(b)
For a uniform circular motion, \(\frac{{dv}}{{dt}} = 0\). Thus, the tangential component of acceleration will be as follows:
\(\begin{aligned}{c}{{\vec a}_t} = \frac{{dv}}{{dt}}\\{{\vec a}_t} = 0\;{{\rm{m}} \mathord{\left/{\vphantom{{\rm{m}}{{{\rm{s}}^{\rm{2}}}}}}\right.}{{{\rm{s}}^{\rm{2}}}}}\end{aligned}\)
The radial component of the acceleration can be calculated as follows:
\(\begin{aligned}{c}{{\vec a}_r} &= \frac{{{v^2}}}{r}\\{{\vec a}_r} &= \frac{{{{\left( {1.9\;{{\rm{m}} \mathord{\left/{\vphantom {{\rm{m}} {\rm{s}}}} \right.} {\rm{s}}}} \right)}^2}}}{{\left( {1.2\;{\rm{m}}} \right)}}\\{{\vec a}_r} &= 3.0\;{{\rm{m}} \mathord{\left/{\vphantom{{\rm{m}}{{{\rm{s}}^{\rm{2}}}}}}\right.}{{{\rm{s}}^{\rm{2}}}}}\end{aligned}\)

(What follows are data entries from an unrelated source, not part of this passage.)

(* ===== verification/SmallTree.v ===== *)
(** * SmallTree: B+trees of at most two leaves as maps

    What is inserted into a new index is found again as long as its keys take at
    most two leaves, and the operations of such a tree are those of a map except
    where the code goes wrong. *)
From S2P Require Import Prelude Serialize IndexPage Memory Hash NumTable CircularList ClockReplacer Disk Bpm BTree Cache LeafTree TwoLeaves.

(** ** Room for pairs *)

(** What a pair takes in a page, with its pointer. *)
Definition pair_size (kv : BTreeKey * RID) : Z := TREE_KV_PTR_SIZE + zlen (kv_bytes kv).

Lemma room_cons kv kvs : room (kv :: kvs) = pair_size kv + room kvs.
Proof. unfold room, pair_size. rewrite kvs_bytes_cons, zlen_app, zlen_cons. lia. Qed.

Lemma room_bound cap kvs :
  Forall (λ kv, pair_size kv ≤ cap) kvs → room kvs ≤ INDEX_PAGE_HEADER_SIZE + zlen kvs * cap.
Proof.
  induction 1 as [|kv kvs Hkv _ IH]; [by vm_compute|]. rewrite room_cons, zlen_cons. lia.
Qed.

(** A node of a tree has room for one pair more than it may keep, of [cap] bytes each. *)
Definition fits_node (cap max : Z) : Prop := INDEX_PAGE_HEADER_SIZE + (max + 1) * cap ≤ PAGE_SIZE.

Lemma room_fits cap max kvs :
  Forall (λ kv, pair_size kv ≤ cap) kvs → zlen kvs ≤ max + 1 → 0 ≤ cap → fits_node cap max → room kvs ≤ PAGE_SIZE.
Proof. intros Hc Hl H0 Hf. pose proof (room_bound cap kvs Hc). unfold fits_node in Hf. nia. Qed.
(** The registry of [odoo.env] after the lookup of [res.partner]. *)
Lemma registry_holds_generated_classes_witness :
  @reachable accepting canonical_order plain_store true st_partner ∧
  registries st_partner !! 1%positive = Some {["res.partner" := 1%positive]} ∧
  ∃ c columns,
    classes st_partner !! 1%positive = Some c ∧
    cls_name c = "res_partner" ∧
    cls_attrs c !! "_columns" = Some (AColumns columns) ∧
    is_Some (columns !! "name").
Proof.
  split; [apply st_partner_reachable|]. split; [reflexivity|].
  exact (proj1 (proj1 (@registry_holds_generated_classes accepting canonical_order plain_store)
                  true st_partner (st_partner_reachable true))
           1%positive {["res.partner" := 1%positive]} "res.partner" 1%positive
           eq_refl eq_refl).
Defined.
(** * BarracudaMailer: the session/connection orchestration layer

    A shallow embedding of the classes of [src/modules.js] that decide which
    outbound server is used for a send, enforce the per-server rate limits and
    retry under failure: [AsyncMutex], [LRUCache], [RotationManager] and the
    rate-limit, health, selection and send parts of [SMTPManager], with its
    status report, its pool of transports and the format check of a
    recipient address.

    Conventions of the embedding.
    - A JavaScript number that holds a count, an index or a time in
      milliseconds is a [Z]; [Math.floor(n * 0.1)] on an integer [n] is
      [n / 10] (the two agree for every [n] up to about 2^52).
    - A JavaScript array is a [list]; [a[i]] is the lookup [a !! i], which is
      [None] where JavaScript yields [undefined].
    - A [Map] and an object used as a dictionary are association lists in
      insertion order, since the code depends on that order
      ([Map.prototype.keys], [Object.entries]).
    - [Date.now()] is an explicit argument [now].
    - An [async] method is the function of its body; what concurrent calls and
      timers do at a suspension point is an explicit, arbitrary state
      transformer where a property depends on it. *)

From stdpp Require Import list strings sorting.
From Stdlib Require Import ZArith Lia Ascii DecimalString DecimalNat.

(** * JavaScript built-ins used by the code *)

Module JS.

(** [Array.prototype.slice(0, n)]: a negative [n] counts from the end. *)
Definition slice0 {A} (n : Z) (l : list A) : list A :=
  if (n <? 0)%Z
  then take (Z.to_nat (Z.max 0 (Z.of_nat (length l) + n))) l
  else take (Z.to_nat n) l.

(** [Array.prototype.sort(cmp)] is a stable sort: [a] stays before [b]
    unless [cmp(a, b) > 0]. *)
Fixpoint insert_by {A} (cmp : A → A → Z) (x : A) (l : list A) : list A :=
  match l with
  | [] => [x]
  | y :: l' => if (cmp x y <=? 0)%Z then x :: l else y :: insert_by cmp x l'
  end.

Definition sort_by {A} (cmp : A → A → Z) (l : list A) : list A :=
  foldr (insert_by cmp) [] l.

(** An object used as a dictionary from strings to numbers: its own
    properties in creation order.  A lookup [o[k]] in the code also sees
    the properties that every object inherits from [Object.prototype]:
    [obj_get] and [obj_set] below are [o[k]] and [o[k] = v] for the keys
    that are not [inherited], and the properties about an object used in
    this way are stated for such keys. *)
Definition object := list (string * Z).

(** The names of the properties of [Object.prototype]. *)
Definition inherited (k : string) : bool :=
  bool_decide
    (k ∈ ["constructor"; "__defineGetter__"; "__defineSetter__";
          "hasOwnProperty"; "__lookupGetter__"; "__lookupSetter__";
          "isPrototypeOf"; "propertyIsEnumerable"; "toString"; "valueOf";
          "__proto__"; "toLocaleString"]).

(** An association list that stands for a map of usage counts: one entry
    for each key, as in an object, and each count at least 1. *)
Definition count_map (o : list (string * Z)) : Prop :=
  NoDup o.*1 ∧ Forall (λ kv, (1 ≤ kv.2)%Z) o.

Fixpoint obj_get (k : string) (o : object) : option Z :=
  match o with
  | [] => None
  | (k', v) :: o' => if String.eqb k' k then Some v else obj_get k o'
  end.

(** [o[k] = v]: an existing property keeps its place. *)
Fixpoint obj_set (k : string) (v : Z) (o : object) : object :=
  match o with
  | [] => [(k, v)]
  | (k', v') :: o' =>
      if String.eqb k' k then (k', v) :: o' else (k', v') :: obj_set k v o'
  end.

Definition digit_of (a : ascii) : option N :=
  let n := N_of_ascii a in
  if ((48 <=? n) && (n <=? 57))%N then Some (n - 48)%N else None.

Fixpoint parse_digits (s : string) (acc : N) : option N :=
  match s with
  | EmptyString => Some acc
  | String a s' => d ← digit_of a; parse_digits s' (10 * acc + d)%N
  end.

(** A property key is an array index when it is the canonical decimal form
    of an integer below [2^32 - 1]. *)
Definition array_index (s : string) : option N :=
  match s with
  | EmptyString => None
  | String a s' =>
      if Ascii.eqb a "0"%char
      then (match s' with EmptyString => Some 0%N | _ => None end)
      else n ← parse_digits s 0; if (n <? 2 ^ 32 - 1)%N then Some n else None
  end.

(** [Object.entries(o)]: array-index keys in ascending order, then the
    other keys in creation order. *)
Definition entries (o : object) : list (string * Z) :=
  let indexed :=
    omap (λ kv, i ← array_index kv.1; Some (i, kv)) o in
  let named :=
    List.filter (λ kv, negb (bool_decide (is_Some (array_index kv.1)))) o in
  (sort_by (λ a b, Z.of_N a.1 - Z.of_N b.1)%Z indexed).*2 ++ named.

Definition keys (o : object) : list string := (entries o).*1.

(** [Object.fromEntries(l)] *)
Definition fromEntries (l : list (string * Z)) : object :=
  foldl (λ o kv, obj_set kv.1 kv.2 o) [] l.

End JS.

(** * AsyncMutex (modules.js, lines 21-60) *)

Module AsyncMutex.
Lemma lookups_from files bk bn k :
  (foldl (λ acc file, (addLookup (keyOf file) file acc.1,
                       addLookup (nameOf file) file acc.2)) (bk, bn) files).1 !! k
  = match bk !! k with
    | Some f => Some f
    | None => head (filter (λ f, keyOf f = k ∧ k ≠ []) files)
    end
  ∧ (foldl (λ acc file, (addLookup (keyOf file) file acc.1,
                         addLookup (nameOf file) file acc.2)) (bk, bn) files).2 !! k
    = match bn !! k with
      | Some f => Some f
      | None => head (filter (λ f, nameOf f = k ∧ k ≠ []) files)
      end.
Proof.
  revert bk bn. induction files as [|file rest IH]; intros bk bn.
  - cbn. by destruct (bk !! k), (bn !! k).
  - cbn [foldl fst snd]. destruct (IH (addLookup (keyOf file) file bk)
                                       (addLookup (nameOf file) file bn)) as [H1 H2].
    rewrite H1, H2, !addLookup_lookup. split.
    + destruct (bk !! k); [done|]. case_bool_decide as Hk.
      * rewrite filter_cons_True; [done|]. by destruct Hk as [<- ?].
      * rewrite filter_cons_False; [done|]. intros [<- ?]. by apply Hk.
    + destruct (bn !! k); [done|]. case_bool_decide as Hk.
      * rewrite filter_cons_True; [done|]. by destruct Hk as [<- ?].
      * rewrite filter_cons_False; [done|]. intros [<- ?]. by apply Hk.
Qed.

Lemma sigOf_key f g : keyOf f ≠ [] → keyOf g = keyOf f → sigOf g = sigOf f.
Proof.
  intros Hne E. unfold sigOf. rewrite E.
  by destruct (keyOf f).
Qed.

Lemma sigOf_key_inv f g : keyOf f ≠ [] → sigOf g = sigOf f → keyOf g = keyOf f.
Proof.
  unfold sigOf. intros Hne.
  destruct (keyOf f) as [|c r] eqn:Ef; [done|].
  destruct (keyOf g) as [|c' r'] eqn:Eg; cbn [truthy].
  - change (lit "n:") with [110%N; 58%N]. change (lit "k:") with [107%N; 58%N].
    by intros [=].
  - by intros ?%(inj (app _)).
Qed.

(** X17: in the tables built by [buildFileLookups] a non-empty key, or
    name, leads to the first listed file that carries it, and the empty
    string leads nowhere; the table by key is the same whether it is built
    from the raw listing or from the de-duplicated one. *)
Theorem buildFileLookups_first (files : list utFile) (k : jsstring) :
  (buildFileLookups files).1 !! k
  = head (filter (λ f, keyOf f = k ∧ k ≠ []) files)
  ∧ (buildFileLookups files).2 !! k
    = head (filter (λ f, nameOf f = k ∧ k ≠ []) files)
  ∧ (buildFileLookups files).1 !! [] = None
  ∧ (buildFileLookups (dedupe files)).1 !! k = (buildFileLookups files).1 !! k.
Proof.
  assert (Hk : ∀ l k', (buildFileLookups l).1 !! k'
                       = head (filter (λ f, keyOf f = k' ∧ k' ≠ []) l)).
  { intros l k'. unfold buildFileLookups.
    destruct (lookups_from l ∅ ∅ k') as [H _]. by rewrite H, lookup_empty. }
  split; [apply Hk|]. split.
  { unfold buildFileLookups.
    destruct (lookups_from files ∅ ∅ k) as [_ H]. by rewrite H, lookup_empty. }
  split.
  { rewrite Hk. induction files as [|f r IH]; [done|].
    rewrite filter_cons_False; [done|]. by intros [_ ?]. }
  rewrite !Hk.
  assert (Hnd : NoDup (sigOf <$> dedupe files))
    by (rewrite dedupe_kept; apply kept_NoDup).
  assert (Hsub : dedupe files `sublist_of` files)
    by (rewrite dedupe_kept; apply kept_sublist).
  pose proof (dedupe_covers files) as Hcov.
  assert (Hfirst : ∀ g, g ∈ dedupe files →
            head (filter (λ f, sigOf f = sigOf g) files) = Some g)
    by (intros g; rewrite dedupe_kept; apply kept_first).
  destruct (head (filter (λ f, keyOf f = k ∧ k ≠ []) files)) as [f|] eqn:E.
  - apply head_Some in E as (tl & E).
    assert (Hf : f ∈ filter (λ f, keyOf f = k ∧ k ≠ []) files)
      by (rewrite E; by left).
    apply list_elem_of_filter in Hf as [[Hkf Hne] Hf].
    destruct (Hcov f Hf) as (g & Hg & Hs).
    assert (Hkg : keyOf g = keyOf f).
    { apply sigOf_key_inv; [by rewrite Hkf|done]. }
    pose proof (Hfirst g Hg) as Hh.
    assert (Hsame : filter (λ f0, sigOf f0 = sigOf g) files
                    = filter (λ f0, keyOf f0 = k ∧ k ≠ []) files).
    { apply list_filter_iff. intros x. split.
      - intros Hx. split; [|done]. rewrite <- Hkf, <- Hkg.
        apply sigOf_key_inv; [by rewrite Hkg, Hkf|done].
      - intros [Hx _]. apply sigOf_key; [by rewrite Hkg, Hkf|].
        by rewrite Hx, Hkg, Hkf. }
    rewrite Hsame, E in Hh. cbn in Hh. injection Hh as <-.
    assert (Hd : ∃ tl', filter (λ f0, keyOf f0 = k ∧ k ≠ []) (dedupe files)
                        = f :: tl').
    { assert (Hsub' : filter (λ f0, keyOf f0 = k ∧ k ≠ []) (dedupe files)
                      `sublist_of` f :: tl).
      { rewrite <- E. by apply filter_sublist_mono. }
      assert (Hin : f ∈ filter (λ f0, keyOf f0 = k ∧ k ≠ []) (dedupe files)).
      { apply list_elem_of_filter. by split. }
      destruct (filter (λ f0, keyOf f0 = k ∧ k ≠ []) (dedupe files))
        as [|x tl'] eqn:Ed; [by apply elem_of_nil in Hin|].
      exists tl'. f_equal.
      assert (Hnd' : NoDup (sigOf <$> x :: tl')).
      { rewrite <- Ed. eapply sublist_NoDup; [exact Hnd|].
        apply (fmap_sublist sigOf), sublist_filter. }
      assert (Hx : x ∈ filter (λ f0, keyOf f0 = k ∧ k ≠ []) (dedupe files))
        by (rewrite Ed; by left).
      apply list_elem_of_filter in Hx as [[Hkx _] Hx].
      apply (ExtractionFacts.NoDup_fmap_elem_eq sigOf (x :: tl')); [done|by left|done|].
      apply sigOf_key; [by rewrite Hkf|by rewrite Hkx, Hkf]. }
    destruct Hd as (tl' & ->). done.
  - apply head_None in E.
    assert (Hnil : filter (λ f0, keyOf f0 = k ∧ k ≠ []) (dedupe files) = []).
    { apply sublist_nil_r. rewrite <- E. by apply filter_sublist_mono. }
    by rewrite Hnil.
Qed.

End ListingFacts.

(** ** The selected documents of a search request *)

Module Search.
Import Js Csv.

(** [s.split(comma)], with [cur] the piece being collected. *)
Fixpoint split_go (s : jsstring) (cur : jsstring) : list jsstring :=
  match s with
  | [] => [cur]
  | c :: r => if c =? COMMA then cur :: split_go r [] else split_go r (cur ++ [c])
  end.

Definition splitComma (s : jsstring) : list jsstring := split_go s [].

(** The query value [raw]: absent, one string, or several. *)
Inductive queryValue :=
| QString (s : jsstring)
| QArray (l : list jsstring).

(** [parseGranthIds(raw)] *)
Definition parseGranthIds (raw : option queryValue) : list jsstring :=
  match raw with
  | None => []
  | Some (QString s) =>
      if truthy (Some s)
      then filter (λ v, truthy (Some v)) (trim <$> splitComma s)
      else []
  | Some (QArray l) => filter (λ v, truthy (Some v)) (trim <$> l)
  end.

(** What the search page sends: [selectedCustomIds.join(comma)]. *)
Definition granthsParam (selectedCustomIds : list jsstring) : jsstring :=
  joinComma selectedCustomIds.

End Search.

Module SearchFacts.
Import Js Csv TextFacts Search.

Lemma split_go_plain s rest cur :
  COMMA ∉ s → split_go (s ++ rest) cur = split_go rest (cur ++ s).
Proof.
  revert cur. induction s as [|c r IH]; intros cur Hs.
  - by rewrite app_nil_r.
  - apply not_elem_of_cons in Hs as [Hc Hr]. cbn [app split_go].
    assert (E : (c =? COMMA) = false) by (apply N.eqb_neq; congruence).
    rewrite E, IH by done. by rewrite <- app_assoc.
Qed.

Lemma split_go_join ids cur :
  ids ≠ [] → Forall (λ i, COMMA ∉ i) ids →
  ∃ hd tl, ids = hd :: tl ∧ split_go (joinComma ids) cur = (cur ++ hd) :: tl.
Proof.
  intros Hne Hall. revert cur.
  induction Hall as [|f fs Hf Hfs IH]; intros cur; [done|].
  exists f, fs. split; [done|].
  destruct fs as [|f' fs'].
  - cbn [joinComma]. rewrite <- (app_nil_r f) at 1.
    by rewrite split_go_plain.
  - change (joinComma (f :: f' :: fs')) with (f ++ COMMA :: joinComma (f' :: fs')).
    rewrite split_go_plain by done. cbn [split_go].
    change (COMMA =? COMMA) with true. cbv iota.
    destruct (IH ltac:(done) []) as (hd & tl & [= <- <-] & ->). done.
Qed.

Lemma split_go_no_comma s cur :
  COMMA ∉ cur → Forall (λ i, COMMA ∉ i) (split_go s cur).
Proof.
  revert cur. induction s as [|c r IH]; intros cur Hcur; cbn [split_go].
  - by constructor.
  - destruct (c =? COMMA) eqn:E.
    + constructor; [done|]. apply IH, not_elem_of_nil.
    + apply IH. apply N.eqb_neq in E.
      rewrite elem_of_app, list_elem_of_singleton. intros [?|?]; [done|].
      by subst c.
Qed.
(* ===== verification/Iso.v ===== *)
(** * Timestamps

    [core_types/src/time.rs]: [Iso8601], a date and time with an offset, its reading from text
    and its arithmetic.  The dates themselves are [chrono]'s. *)
From S2P Require Import Prelude Errors Regex Time Period.

(** [DateTime<FixedOffset>] and what the source uses of it.  [instant] counts nanoseconds since
    1970; a [chrono::Duration] is its number of nanoseconds. *)
Class Chrono := {
  DateTime : Type;
  instant : DateTime → Z;
  parse_from_rfc3339 : text → option DateTime;
  to_rfc3339 : DateTime → text;
  timestamp : Z → Z → outcome DateTime;
  from_std : Duration → result string Z;
  checked_add_signed : DateTime → Z → option DateTime;
  checked_sub_signed : DateTime → Z → option DateTime;
}.

Definition nanos (d : Duration) : Z := as_secs d * 1000000000 + subsec_nanos d.

(** What [chrono] documents.  [timestamp] panics outside of the years it can represent, and so
    the checked operations fail there; they are exact for dates that are not inside of a leap
    second, and what they give is not inside of one either; the text of a date is its RFC 3339
    form, which is read back for years of four digits. *)
Class ChronoLaws (C : Chrono) := {
  representable : Z → Prop;
  four_digit_year : DateTime → Prop;
  leap_second : DateTime → Prop;
  timestamp_instant secs nsecs :
    representable (secs * 1000000000 + nsecs) → 0 ≤ nsecs < 1000000000 →
    ∃ dt, timestamp secs nsecs = Done dt ∧ instant dt = secs * 1000000000 + nsecs;
  timestamp_range secs nsecs :
    ¬ representable (secs * 1000000000 + nsecs) → panics (timestamp secs nsecs) = true;
  instant_representable dt : representable (instant dt);
  from_std_nanos d z : from_std d = Ok z → z = nanos d;
  checked_add_exact dt z dt' :
    ¬ leap_second dt → checked_add_signed dt z = Some dt' → instant dt' = instant dt + z ∧ ¬ leap_second dt';
  checked_add_total dt z : ¬ leap_second dt → representable (instant dt + z) → is_Some (checked_add_signed dt z);
  checked_sub_exact dt z dt' :
    ¬ leap_second dt → checked_sub_signed dt z = Some dt' → instant dt' = instant dt - z ∧ ¬ leap_second dt';
  checked_sub_total dt z : ¬ leap_second dt → representable (instant dt - z) → is_Some (checked_sub_signed dt z);
  parse_printed dt : four_digit_year dt → parse_from_rfc3339 (to_rfc3339 dt) = Some dt;
}.

(** ** The pattern *)
Section pattern.
Context `{Unicode}.

Definition one (c : Z) : re := Chr (λ d, bool_decide (d = c)).
Definition one_of (s : string) : re := Chr (λ d, bool_decide (d ∈ lit s)).
Definition range (a b : Z) : re := Chr (λ d, bool_decide (a ≤ d ≤ b)).
Definition digit_re : re := Chr is_digit.
Definition two_digits : re := Cat digit_re digit_re.

Definition month_re : re := Alt (Cat (one 48) (range 49 57)) (Cat (one 49) (one_of "012")).
Definition day_re : re :=
  Alt (Cat (one 48) (range 49 57)) (Alt (Cat (one_of "12") (range 48 57)) (Cat (one 51) (one_of "01"))).
Definition hour_re : re := Alt (Cat (one_of "01") (range 48 57)) (Cat (one 50) (range 48 51)).
Definition sixty_re : re := Cat (range 48 53) (range 48 57).
Definition second_re : re := Alt sixty_re (Cat (one 54) (one 48)).

(** [YYYY[[-]MM[[-]DD]]], [hh[[:]mm[[:]ss[.,ssss]]]] after a T or spaces. *)
Definition date_re : re :=
  Cat (Cap "neg" (Opt (one 45)))
  (Cat (Cap "Y" (Cat digit_re (Cat digit_re two_digits)))
  (Opt (Cat (Opt (one 45)) (Cat (Opt (Cap "M" month_re))
    (Opt (Cat (Opt (one 45)) (Opt (Cap "D" day_re)))))))).
Definition time_re : re :=
  Opt (Cat (Alt (one_of "Tt") (Cat (Chr is_white) (Many is_white)))
    (Cat (Cap "h" hour_re)
    (Opt (Cat (Opt (one 58)) (Cat (Cap "m" sixty_re)
    (Opt (Cat (Opt (one 58)) (Cat (Cap "s" second_re)
    (Opt (Cat (one_of ".,") (Cap "ss" digits1))))))))))).

(** The class [[+-−]] of the zone's sign is a range, from U+002B to U+2212. *)
Definition zone_sign_re : re := range 43 8722.
Definition zone_re : re :=
  Opt (Cap "Z" (Alt (one_of "Zz")
    (Cat (Cap "Zsgn" zone_sign_re) (Cat (Cap "Zhrs" two_digits)
    (Opt (Cat (Opt (one 58)) (Cap "Zmin" two_digits))))))).

Definition ISO8601_RE : re :=
  Cat spaces (Cat date_re (Cat time_re (Cat spaces (Cat zone_re spaces)))).
End pattern.

(** ** Reading *)
Section iso.
Context `{Unicode} `{RegexEngine} `{C : Chrono}.
Context (debug show : text → string).

(** [format!("{:0>n}", s)]. *)
Definition zero_fill (n : nat) (s : text) : text := replicate (n - length s) 48 ++ s.

(** [&cap[name]] panics without the group. *)
Definition cap_index (cap : captures) (name : string) : outcome text :=
  expect (cap !! name) ("no group named '" +:+ name +:+ "'").

Definition zone_text (cap : captures) : outcome text :=
  match cap !! "Z" with
  | None => mret (lit "Z")
  | Some z =>
      if decide (z = lit "Z" ∨ z = lit "z") then mret (lit "Z")
      else
        sgn ← cap_index cap "Zsgn";
        hrs ← cap_index cap "Zhrs";
        mret ((if decide (sgn = lit "+") then lit "+" else lit "-") ++ hrs ++ lit ":" ++
              default (lit "00") (cap !! "Zmin"))
  end.

Definition rfc3339_text (cap : captures) : outcome text :=
  neg ← cap_index cap "neg";
  y ← cap_index cap "Y";
  zone ← zone_text cap;
  mret (neg ++ zero_fill 4 y ++ lit "-" ++ zero_fill 2 (default (lit "1") (cap !! "M")) ++ lit "-" ++
        zero_fill 2 (default (lit "1") (cap !! "D")) ++ lit "T" ++
        zero_fill 2 (default (lit "0") (cap !! "h")) ++ lit ":" ++
        zero_fill 2 (default (lit "0") (cap !! "m")) ++ lit ":" ++
        zero_fill 2 (default (lit "0") (cap !! "s")) ++
        match cap !! "ss" with Some ss => lit "." ++ ss | None => [] end ++ zone).

(** [FromStr for Iso8601]. *)
Definition iso_from_str (s : text) : outcome (HcResult DateTime) :=
  match parse_from_rfc3339 s with
  | Some dt => Done (Ok dt)
  | None =>
      match regex_captures ISO8601_RE s with
      | None => Done (Err (ErrorGeneric
          ("Failed to find ISO 3339 or RFC 8601 timestamp in " +:+ debug s)))
      | Some cap =>
          timestamp ← rfc3339_text cap;
          mret (ok_or (parse_from_rfc3339 timestamp)
            (ErrorGeneric ("Attempting to convert RFC 3339 timestamp " +:+ debug timestamp +:+
                           " from ISO 8601 " +:+ debug s +:+ " to a DateTime")))
      end
  end.

(** [Display]. *)
Definition iso_fmt (dt : DateTime) : text := to_rfc3339 dt.

(** [Iso8601::new] and the conversions from integers. *)
Definition iso_new (secs nsecs : Z) : outcome DateTime := timestamp secs nsecs.
Definition iso_from_i64 (secs : Z) : outcome DateTime := iso_new secs 0.
Definition iso_from_u64 (secs : Z) : outcome DateTime := iso_new (as_i64 secs) 0.

(** [Add] and [Sub]. *)
Definition to_chrono (dur : Duration) : HcResult Z :=
  map_err (λ e, ErrorGeneric ("Overflow computing chrono::Duration from " +:+ show (period_fmt dur) +:+
                              ": " +:+ e)) (from_std dur).
Definition iso_add (dt : DateTime) (dur : Duration) : HcResult DateTime :=
  d ← to_chrono dur;
  ok_or (checked_add_signed dt d)
    (ErrorGeneric ("Overflow computing " +:+ show (iso_fmt dt) +:+ " + " +:+ show (period_fmt dur))).
Definition iso_sub (dt : DateTime) (dur : Duration) : HcResult DateTime :=
  d ← to_chrono dur;
  ok_or (checked_sub_signed dt d)
    (ErrorGeneric ("Overflow computing " +:+ show (iso_fmt dt) +:+ " - " +:+ show (period_fmt dur))).
End iso.
Lemma pickle_set_entries db db' e :
  pickle_wf db → pickle_map db !! pretty (index e) = None →
  pickle_set db (pretty (index e)) e = Ok db' →
  pickle_wf db' ∧ pickle_entries db' = btree_insert e (pickle_entries db).
Proof.
  intros Hwf Hfree Hset%pickle_set_spec.
  assert (Hwf' : pickle_wf db').
  { intros k v. rewrite Hset, lookup_insert_Some. intros [[<- <-]|[_ ?]]; eauto. }
  split; [done|]. apply sorted_ext.
  - apply btree_collect_sorted'.
  - apply btree_insert_sorted, btree_collect_sorted'.
  - intros x. rewrite btree_insert_elem, !elem_of_pickle_entries
      by (done || apply btree_collect_sorted').
    rewrite Hset, lookup_insert_Some. split.
    + intros [[_ <-]|[_ ?]]; [right; split; [done|by apply pickle_key_free]|by left].
    + intros [Hx|[-> _]]; [right; split; [congruence|done]|by left].
Qed.
End pickle_lemmas.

The magnitude of the acceleration of the child can be calculated as follows:
\(\begin{aligned}{c}a = \sqrt {a_r^2 + a_t^2} \\a = \sqrt {{{\left( {3.0\;{{\rm{m}} \mathord{\left/{\vphantom{{\rm{m}}{{{\rm{s}}^{\rm{2}}}}}}\right.} {{{\rm{s}}^{\rm{2}}}}}} \right)}^2} + 0} \\a = 3.0\;{{\rm{m}} \mathord{\left/{\vphantom {{\rm{m}} {{{\rm{s}}^{\rm{2}}}}}} \right.} {{{\rm{s}}^{\rm{2}}}}}\end{aligned}\)
Thus, the acceleration of the child is 3.0 m/s2.